O sentimento estético tem, portanto, algo que não depende de experiência, mas de adequação a padrões inatos. De modo que a noção de belo ou feio, na emoção estética, não vem diretamente do objeto estético, mas de uma predisposição que ele encontra em nós para apreciá-lo, – numa relação entre seus sinais e uma fisiologia associativa em nós que procura por eles. Por isso o sentimento que a obra de arte desperta no seu apreciador pertence primeiro ao universo do próprio apreciador, varia conforme algo presente nele que o predispõe para certo humor, e esse sentimento coincidirá ou não com o sentimento pretendido pelo artista.
É um argumento em favor de que o processo de pensar é realmente um processo mecânico, o fato de que é possível testar o seu funcionamento por meio da reversão do seu curso. A Estética nos mostra com clareza essa possibilidade.
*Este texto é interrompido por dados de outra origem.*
Definition holds_old (n : gmap string Node) : Prop :=
  plain_home home n /\ recoverable (CredentialSwap.view home n) = Some old.
Definition moved_in (n : gmap string Node) : Prop :=
  plain_home home n /\ CredentialSwap.view home n = Proposed old (installed new).
Definition put_back (n : gmap string Node) : Prop := plain_home home n /\ CredentialSwap.view home n = CredentialSwap.Held old.

Lemma moved_in_holds n : moved_in n -> holds_old n.
Proof. intros [Hp Hv]. split; [done|]. by rewrite Hv. Qed.
Lemma put_back_holds n : put_back n -> holds_old n.
Proof. intros [Hp Hv]. split; [done|]. by rewrite Hv. Qed.
Lemma put_back_files n : put_back n -> files home (Some old) None n.
Proof.
  intros [[Pl Pr] Hv]. unfold CredentialSwap.view, slot_of in Hv. unfold files.
  destruct (n !! live_file home), (n !! rollback_file home); try done. by injection Hv as ->.
Qed.
Lemma moved_in_files n : moved_in n -> files home (Some (installed new)) (Some old) n.
Proof.
  intros [[Pl Pr] Hv]. unfold CredentialSwap.view, slot_of in Hv. unfold files.
  destruct (n !! live_file home), (n !! rollback_file home); try done. by injection Hv as -> ->.
Qed.

Lemma swap_in_leaves :
  staged <> live_file home -> staged <> rollback_file home ->
  leaves (fun n => put_back n /\ n !! staged = Some new) (swap_in home staged uid)
    (fun r n => holds_old n /\ (r = Ok tt -> moved_in n)).
Proof.
  intros Hl Hr d [Hb Hs]. pose proof (swap_in_slot home uid (Some old) None staged new Hl Hr d) as Hsw.
  specialize (Hsw (conj (put_back_files _ Hb) Hs)). destruct (swap_in home staged uid d) as [r d']. cbn [fst snd] in *.
  destruct Hsw as [Hp Hst]. cbn [slot_of] in Hst. unfold holds_old, moved_in.
  inversion Hst as [? E1 E2 E3|? E1 E2 E3|? ? E1 E2 E3|]; subst; cbn; (split; [done|]); intros ->; done.
Qed.
Lemma roll_back_leaves :
  leaves moved_in (roll_back home) (fun r n => holds_old n /\ (r = Ok tt -> put_back n)).
Proof.
  intros d Hm. pose proof (roll_back_slot home _ _ d (moved_in_files _ Hm)) as Hrb.
  destruct (roll_back home d) as [r d']. cbn [fst snd] in *. destruct Hrb as [Hp Hst]. cbn [slot_of] in Hst.
  unfold holds_old, put_back.
  inversion Hst as [? E1 E2 E3|? ? E1 E2 E3|? ? ? E1 E2 E3|]; subst; cbn; (split; [done|]); intros ->; done.
Qed.

(** How the replacement of a credential's material ends. *)
Definition reauthorized (s : Site) (r : Result (Outcome ReassignFailure) unit) (s' : Site) : Prop :=
  let slot := CredentialSwap.view home (nodes (s_disk s')) in
  recoverable slot = Some old
  /\ match r with
     | Ok _ =>
         slot = Proposed old (installed new)
         /\ exists log, s_log s' = s_log s ++ log
            /\ (forall u, In (Observed u true) log -> In (Did Stop u) log)
            /\ forall u, In (Did Stop u) log ->
                 exists k id b, ids !! k = Some id /\ binding id (stood ids s k) = Ok b /\ wb_unit b = u
                   /\ brought_up u (wb_endpoint b) log
     | Err (Failed f) =>
         rf_restored f = true -> rf_code f <> "credential_swap_failed"%string -> slot = CredentialSwap.Held old
     | Err _ => True
     end.

Lemma prove_or_put_back ts :
  ensures (disk_is moved_in) (prove_or_roll_back wm rounds ts home)
    (fun r s => match r with
                | Ok _ => disk_is moved_in s
                | Err (Failed f) => disk_is holds_old s /\ (rf_restored f = true -> disk_is put_back s)
                | Err _ => disk_is holds_old s
                end).
Proof.
  unfold prove_or_roll_back.
  assert (forall s, disk_is moved_in s -> disk_is holds_old s) as Hmh by (intros s; apply moved_in_holds).
  assert (forall s, disk_is put_back s -> disk_is holds_old s) as Hbh by (intros s; apply put_back_holds).
  eapply ensures_bind with (R := fun _ => disk_is moved_in).
  { eapply ensures_attempt; [eapply adds_disk, adds_start_and_prove|]. intros [a|[]] s Hs; auto. }
  intros [[]|[code detail]]; [by apply ensures_ret|].
  eapply ensures_bind with (R := fun _ => disk_is moved_in).
  { eapply ensures_mono; [eapply (infallible_disk moved_in), adds_stop_quietly|done|].
    intros [a|[| |f]] s [Hs Hf]; [auto|auto..|done]. }
  intros _. eapply ensures_bind with (R := fun ok s => disk_is holds_old s /\ (ok = true -> disk_is put_back s)).
  { eapply ensures_succeeds; [apply ensures_on_disk, roll_back_leaves|].
    intros r s (r' & [Hh Hb] & ->). destruct r' as [[]|[]]; try exact Hh; (split; [exact Hh|]); try done. intros _. by apply Hb. }
  intros rolled_back. eapply ensures_bind with (R := fun ok s => disk_is holds_old s /\ (ok = true -> disk_is put_back s)).
  { destruct rolled_back; [|apply ensures_ret; by intros s [Hs _]].
    eapply ensures_mono; [eapply (infallible_disk put_back), adds_restart_all|by intros s [_ Hs]; auto|].
    intros [a|[| |f]] s [Hs Hf]; [auto|auto..|done]. }
  intros restored. apply ensures_fail. intros s [Hh Hb]. auto.
Qed.

Lemma prove_log ts s r s' :
  prove_or_roll_back wm rounds ts home s = (Ok r, s') ->
  exists log, s_log s' = s_log s ++ log /\ came_up ts true log /\ no_look log.
Proof.
  destruct (adds_both _ _ _ (adds_start_and_prove ts) (start_and_prove_no_look ts) s) as [_ (log & Hl & Hup & Hno)]. unfold prove_or_roll_back, bind at 1, attempt.
  destruct (start_and_prove wm rounds ts s) as [[[]|[| |[code detail]]] s1]; try done.
  - cbn. intros [= _ <-]. by exists log.
  - unfold bind at 1. destruct (infallible (stop_quietly ts) s1) as [[[]|e] s2]; [|done].
    unfold bind at 1. destruct (succeeds _ s2) as [[ok|e] s3]; [|done].
    unfold bind at 1. destruct ok; [destruct (infallible _ s3) as [[]]; done|done].
Qed.

End Material.
End Reauthorize.

(** ** Projects in the trash stay down, and what a boot wakes. *)

(** ** Suspending *)

Section Suspend.
Context `{SerdeJson} `{Process} `{Supervisor} (id : string).

(** The project is recorded as asleep. *)
Definition asleep (s : Site) : Prop := exists h t, held id (s_db s) = Some h /\ h_suspended_at h = Some t.

(** A program that does not reach the registry. *)
Definition offline {E A} (m : Prog E A) : Prop := forall s, s_db (snd (m s)) = s_db s.
Lemma offline_mapping {E F A} (f : E -> F) (m : Prog E A) : offline m -> offline (mapping f m).
Proof. intros Hm s. specialize (Hm s). unfold mapping. by destruct (m s) as [[a|[]] s']. Qed.
Lemma offline_active u : offline (ask_active u).
Proof. intros s. unfold ask_active. by destruct (is_active _ _) as [[]]. Qed.
Lemma offline_ask v u : offline (ask v u).
Proof. intros s. unfold ask. by destruct (control _ _ _). Qed.
Lemma asleep_keeps {E A} (m : Prog E A) : offline m -> ensures asleep m (fun _ => asleep).
Proof. intros Hm s (h & t & Hh & Ht). exists h, t. by rewrite Hm. Qed.

(** The project as it is read. *)
Lemma project_or_refusal_read s :
  ensures (fun s1 => s1 = s) (project_or_refusal id)
    (fun r s1 => s_log s1 = s_log s /\ forall p, r = Ok p ->
       project id (registry_now s) = Ok (Some p) /\ (rp_suspended_at p <> None -> asleep s1)).
Proof.
  intros s1 ->. unfold project_or_refusal, registry_now, bind, mapping, on_registry, query.
  destruct (meanwhile _ _) as [db hs]. cbn [fst]. destruct (project id db) as [[p|]|e] eqn:E; (split; [done|]); try done.
  intros p' [= <-]. split; [done|]. intros Hne. apply project_held in E. cbn.
  destruct (rp_suspended_at p) as [t|]; [|done]. eexists _, t. split; [exact E|done].
Qed.

Lemma set_asleep now log :
  ensures (fun s => s_log s = log)
    (mapping (refusal "project_state_unreadable") (on_registry (set_project_suspended id (Some now))))
    (fun r s => s_log s = log /\ (r = Ok tt -> asleep s)).
Proof.
  intros s Hs. unfold mapping, on_registry. destruct (meanwhile _ _) as [db hs].
  pose proof (set_suspended_held id (Some now) db) as Hh.
  destruct (set_project_suspended _ _ _) as [[[]|e] db']; (split; [done|]); [|done].
  intros _. destruct Hh as (h & _ & Hh). eexists _, now. by split.
Qed.

(** A stop in the log, after the first [log] events. *)
Definition stopped_since (log : list HostEvent) (s : Site) : Prop :=
  exists new u, s_log s = log ++ new /\ In (Did Stop u) new.

(** Putting a project to sleep is recorded before its worker is stopped: from
    the first stop on, wherever the node stops or fails, the registry says the
    project sleeps.  A worker is reported as stopped only when the project is
    recorded as asleep and, if it has a ready worker, the unit was observed
    inactive last. *)
Theorem sleep_is_recorded_first now s :
  let (r, s') := suspend_worker id now s in
  (stopped_since (s_log s) s' -> asleep s')
  /\ (r = Ok Stopped -> asleep s'
      /\ forall p profile u, project id (registry_now s) = Ok (Some p) -> rp_profile_state p = ProfileReady ->
           rp_hermes_profile p = Some profile -> unit_name profile = Ok u ->
           exists log, s_log s' = log ++ [Observed u false]).
Proof.
  set (log := s_log s).
  set (seen := fun r s1 => r = @Ok (Outcome ReassignFailure) _ Stopped -> asleep s1
    /\ forall p profile u, project id (registry_now s) = Ok (Some p) -> rp_profile_state p = ProfileReady ->
         rp_hermes_profile p = Some profile -> unit_name profile = Ok u -> exists log, s_log s1 = log ++ [Observed u false]).
  enough (ensures (fun s1 => s1 = s) (suspend_worker id now) (fun r s1 => (s_log s1 = log \/ asleep s1) /\ seen r s1)) as He.
  { specialize (He s eq_refl). destruct (suspend_worker id now s) as [r s']. cbn [fst snd] in He; destruct He as [[El|Ha] Hr]; (split; [|done]).
    - intros (new & u & E & Hin). rewrite El in E. rewrite <- (app_nil_r log) in E at 1.
      apply app_inv_head in E as <-. done.
    - done. }
  unfold suspend_worker.
  eapply ensures_bind_known with (R := fun s1 => s_log s1 = log /\ forall p, project id (registry_now s) = Ok (Some p) ->
      rp_suspended_at p <> None -> asleep s1)
    (T := fun p => project id (registry_now s) = Ok (Some p)).
  { eapply ensures_mono; [apply (project_or_refusal_read s)|done|]. intros [p|e] s1 [El Hp]; [|split; [by left|done]].
    destruct (Hp p eq_refl) as [E Ha]. split; [|done]. split; [done|]. intros p' E'. rewrite E in E'. by injection E' as <-. }
  intros p Hp. destruct (rp_runtime_ownership p); [|apply ensures_ret; intros s1 [El _]; split; [by left|done]].
  eapply ensures_bind with (R := fun _ => asleep).
  { destruct (rp_suspended_at p) eqn:Es.
    - apply ensures_ret. intros s1 [_ Ha]. apply (Ha p Hp). by rewrite Es.
    - eapply ensures_mono; [apply (set_asleep now log)|by intros s1 [El _]|].
      intros [[]|e] s1 [El Ha]; [by apply Ha|split; [by left|done]]. }
  intros _. assert (forall e s1, asleep s1 -> (s_log s1 = log \/ asleep s1) /\ seen (Err e) s1) as Herr by (by split; [right|]).
  assert (rp_profile_state p <> ProfileReady \/ rp_hermes_profile p = None ->
    ensures asleep (@ret (Outcome ReassignFailure) Site _ Stopped) (fun r s1 => (s_log s1 = log \/ asleep s1) /\ seen r s1)) as Hnone.
  { intros Hor. apply ensures_ret. intros s1 Ha. split; [by right|]. intros _. split; [done|].
    intros p' profile u E. rewrite Hp in E. injection E as <-. destruct Hor; congruence. }
  destruct (rp_profile_state p) eqn:Est; [apply Hnone; by left|apply Hnone; by left| |apply Hnone; by left..].
  destruct (rp_hermes_profile p) as [profile|] eqn:Epr; [|apply Hnone; by right].
  destruct (unit_name profile) as [u|e] eqn:Eu; [|apply ensures_fail; intros s1 Ha; by apply Herr]. rewrite checked_Ok.
  eapply ensures_bind with (R := fun _ => asleep).
  { eapply ensures_mono; [apply asleep_keeps, offline_mapping, offline_active|done|]. intros [a|e] s1 Ha; auto. }
  intros active. eapply ensures_bind with (R := fun _ => asleep).
  { destruct active; [|by apply ensures_ret].
    eapply ensures_mono; [apply asleep_keeps, offline_mapping, offline_ask|done|]. intros [a|e] s1 Ha; auto. }
  intros _. eapply ensures_bind with (R := fun still s1 => asleep s1 /\ exists l, s_log s1 = l ++ [Observed u still]).
  { intros s1 Ha. pose proof (asleep_keeps _ (offline_active u) s1 Ha) as Ha'. unfold mapping, ask_active in *.
    destruct (is_active _ _) as [[still|[t|]] hs]; [|by apply Herr..]. split; [done|]. by eexists. }
  intros [|]; [apply ensures_fail; intros s1 [Ha _]; by apply Herr|].
  apply ensures_ret. intros s1 [Ha Hl]. split; [by right|]. intros _. split; [done|].
  intros p' profile' u' E. rewrite Hp in E. injection E as <-. rewrite Epr. intros _ [= <-] Hu. assert (u' = u) as -> by congruence. exact Hl.
Qed.
End Suspend.

(** ** After a boot *)

Lemma collect_projects_In `{SerdeJson} rows ps p :
  collect_projects rows = Ok ps -> In p ps -> exists row, In row rows /\ map_project row = Ok p.
Proof.
  revert ps. induction rows as [|row rows IH]; intros ps; cbn [collect_projects]; [by intros [= <-]|].
  destruct (map_project row) as [r|e] eqn:E; [|done]. destruct (collect_projects rows) as [rs|e]; [|done].
  intros [= <-] [<-|Hin]; [exists row; split; [by left|done]|].
  destruct (IH rs eq_refl Hin) as (row' & ? & ?). exists row'. split; [by right|done].
Qed.
(** C17. Whatever an agent reports on its card is queued exactly once. Reading a
    run's card leaves, wherever it fails or the process stops, no report queued twice
    and, up to the stored cursors, every row queued that is a report by itself (a
    heartbeat, a block, a comment, a completion or a review with a summary of its
    own). And a pass that succeeds has queued every row above the cursors that was a
    report on the board as the pass found it, those included whose text is the
    card's result, each under its own number, stamped with the run, task and
    generation the card was minted for and with what the row says, in the words of
    the columns of the card then or later; all this while the agent adds rows and
    the rest of the node works. It is assumed of the others that rows of the board
    are numbered upwards and neither changed nor taken back, that a result once
    written stays, and that nobody else touches this card's row and reports. (A
    completion without a summary that is written during the pass, between the look
    at the card and the look at its events, is not covered, and lost: see
    [completion_between_the_looks_is_lost].) *)
Theorem reports_are_queued_exactly_once now w :
  fairly w -> delivering (shared w) k0 start ->
  let (r, w') := drain_run (cb_run_id b) now w in
  (exists k' board, delivering (shared w') k' board /\ extends start board)
  /\ match r with Ok _ => all_queued (shared w') | Err _ => True end.
Proof.
  intros Hw Hd. pose proof (drain_run_passes now w Hw) as Hp.
  assert (at_work (None, None) (marks k0) [] k0 (shared w)) as Hs.
  { exists start. split; [done|]. split; [apply extends_refl, Hd|]. split.
    - apply pending_start. intros st. apply (dl_below _ _ _ Hd).
    - intros st q r _ _ Hq. unfold marks in Hq. lia. }
  specialize (Hp Hs). destruct (drain_run _ _ w) as [r w']. by destruct Hp as (_ & Hso & Hr).
Qed.
End Delivery.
O processo tanto pode seguir do objeto conhecido para um pensamento e um sentimento, como pode também começar na alteração fisiológica que gera um sentimento para o qual se busca um objeto. Essa reversão implica que a alteração fisiológica, inclusive a artificialmente provocada, faz o pensamento criar idealmente, e procurar o objeto recipiente para o sentimento suscitado.
O processo é bastante claro com a música, por exemplo. A música é emulante para diferentes atitudes e valorizações. O artista, estruturando os sons, pode obter em si mesmo e nos ouvintes sentimentos muito variados, que corresponderão respectivamente ao ritmo, melodia, etc., conforme se trate de uma música lenta ou de ritmo “quente”. Ao afetar estruturas e mudar a fisiologia na mente como um agente físico, a música faz o sujeito procurar objetos de afeição, torna o sujeito “romântico” ou dá-lhe brios, o silencia em atitude de respeito, etc.
O que a música faz é precisamente isto: modifica as condições fisiológicas por meio do impacto das ondas sonoras e neste sentido trabalha como uma droga estimulante ou paralisante. Predispõe o indivíduo a buscar objetos de intimidade de cuja posse ou relação imaginada resultam para ele sentimentos de autovalor e excelência. A música “romântica”, as marchas militares, os hinos cívicos e religiosos, atuam criando classes diferentes de fisiologias estimulando condições químico-fisiológicas geradoras de sentimentos, independentemente da existência de valores concretos.
Assim como a métrica na poesia, o modo como a música ganha melodia e impõe um ritmo de movimento do corpo, e o fato mesmo de estar estruturada em semitons estão a nos dizer algo a respeito da estrutura genética das matrizes associativas, que devem ter certas constantes físicas a serem procuradas.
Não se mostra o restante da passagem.